EXERCISE DIRECTIONS: Transcribe the lines from the start of the data below through the line with "Lemma descends_parent i", word for word and nothing more.

Saved entries:
Lemma descends_marked i i' a x : marked i i' -> descends i a x -> descends i' a x.
Proof.
  intros K. induction 1 as [|x b E Hd IH]; [constructor|]. destruct (marked_lookup _ _ _ _ K E) as (b' & E' & L).
  eapply descends_step; [exact E'|]. now rewrite (later_prev _ _ L).
Qed.

Lemma descends_parent i b : entry i b -> descends i (prev b) (bs_id b).
Proof. intros (b0 & E & L). eapply descends_step; [exact E|]. rewrite (later_prev _ _ L). constructor. Qed.

(** ** remove *)
Lemma remove_run d r h a : sound d r h ->
  remove a d = (Err fork_database_exception, d) \/
  exists d', remove a d = (Ok tt, d') /\ sound d' r h
    /\ forall x b, index d' !! x = Some b <-> index d !! x = Some b /\ ~ descends (index d) a x.
Proof.
  intros Hs. pose proof (sound_wf _ _ _ Hs) as Hw.
  pose proof (remove_wf d a) as Hwf. destruct (remove_spec d h a (wf_head _ _ _ Hw) (tree_graded _ _ (wf_tree _ _ _ Hw))) as [[-> _]|(i' & E & Hn & Hi)];
    [now left|right]. rewrite E in *. eexists. split; [reflexivity|]. split; [|exact Hi]. cbn in Hwf.
  assert (Hsub : forall x b, i' !! x = Some b -> index d !! x = Some b) by (intros x b K; now apply Hi in K).
  split; cbn; eauto using sound_block, sound_range, sound_valid, sound_root, sound_head.
  - apply wf_at_of; [apply Hwf; now exists r, h|apply Hw|apply Hw].
  - destruct (sound_head_at _ _ _ Hs) as [K|(b0 & E0 & L0 & V0)]; [now left|right]. exists b0. split; [now apply Hi|done].
  - split; [apply (sound_root_prev _ _ _ Hs)|]. destruct (i' !! prev r) as [b'|] eqn:E1; [|done]. apply Hsub in E1.
    pose proof (proj2 (sound_root_prev _ _ _ Hs)). congruence.
Qed.

(** What is below a block does not descend from it. *)
Lemma below_kept d r h a x b c : wf_at d r h -> index d !! a = Some b -> index d !! x = Some c -> num c < num b -> ~ descends (index d) a x.
Proof. intros Hw Ea Ex Hlt Hd. pose proof (descends_num _ _ _ _ _ (tree_graded _ _ (wf_tree _ _ _ Hw)) Hd Ea Ex). lia. Qed.

(** A branch that does not hold the block [a] and ends below it is kept when [a] is removed. *)
Lemma path_kept d d' a id l to :
  (forall x b, index d' !! x = Some b <-> index d !! x = Some b /\ ~ descends (index d) a x) ->
  path (index d) id l to -> ~ descends (index d) a to -> Forall (fun b => bs_id b <> a) l ->
  path (index d') id l to /\ ~ descends (index d) a id.
Proof.
  intros Hi. revert id. induction l as [|b l IH]; intros id; cbn [path]; [now intros ->|].
  intros (<- & (b0 & E & L) & Hp) Hto Hall. inversion_clear Hall as [|? ? Hne Hall'].
  destruct (IH _ Hp Hto Hall') as [Hp' Hnd].
  assert (Hb : ~ descends (index d) a (bs_id b)).
  { intros Hd. inversion Hd as [|? b1 E1 Hd1]; subst; [done|]. assert (b1 = b0) as -> by congruence.
    rewrite (later_prev _ _ L) in Hd1. done. }
  split; [|done]. split; [done|]. split; [|done]. exists b0. split; [now apply Hi|done].
Qed.

Lemma climb_descends i from l id : climb i from l id -> descends i from id.
Proof.
  revert from. induction l as [|b l IH]; intros from; cbn; [intros ->; constructor|]. intros ((b0 & E & L) & <- & Hc).
  assert (Hs : descends i (prev b) (bs_id b)) by (eapply descends_step; [exact E|]; rewrite (later_prev _ _ L); constructor).
  specialize (IH _ Hc). clear Hc. induction IH as [|x y Ey Hd IH]; [done|]. eapply descends_step; [exact Ey|exact IH].
Qed.

(** The part of a branch up to a block number is a branch. *)
Lemma branch_trim i id l to t : graded i -> branch i id l to ->
  exists l1 mid, branch i id l1 mid /\ branch i mid (filter (fun b => num b <= t) l) to.
Proof.
  intros Hg. revert id. induction l as [|b l IH]; intros id Hb; [exists [], id; split; [done|exact Hb]|].
  destruct (decide (num b <= t)) as [Hle|Hgt].
  - exists [], id. split; [done|]. assert (Hall : Forall (fun c => num c <= t) (b :: l)).
    { apply Forall_forall. intros c Hc. pose proof Hb as [E _]. pose proof (branch_nums _ _ _ _ _ _ Hg Hb E Hc). lia. }
    now rewrite (FeatureFacts.filter_all _ _ Hall).
  - rewrite filter_cons_False by done. destruct Hb as [E Hb]. destruct (IH _ Hb) as (l1 & mid & B1 & B2). exists (b :: l1), mid. now split.
Qed.

(** ** add, pending_head and advance_root *)
(** A block that the controller may add: it is not validated yet, it follows the block it links to, and its id is not that of the
    root or of the block below it. *)
Record admissible d n : Prop := {
  admissible_extends : extends_tree d n;
  admissible_block : is_Some (block n);
  admissible_unvalidated : validated n = false;
  admissible_range : num n + 1 < ProtocolFeatures.not_active;
  admissible_id r : root d = Some r -> bs_id n <> prev r;
}.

OUTPUT FOR THIS TASK:
Lemma descends_marked i i' a x : marked i i' -> descends i a x -> descends i' a x.
Proof.
  intros K. induction 1 as [|x b E Hd IH]; [constructor|]. destruct (marked_lookup _ _ _ _ K E) as (b' & E' & L).
  eapply descends_step; [exact E'|]. now rewrite (later_prev _ _ L).
Qed.

Lemma descends_parent i b : entry i b -> descends i (prev b) (bs_id b).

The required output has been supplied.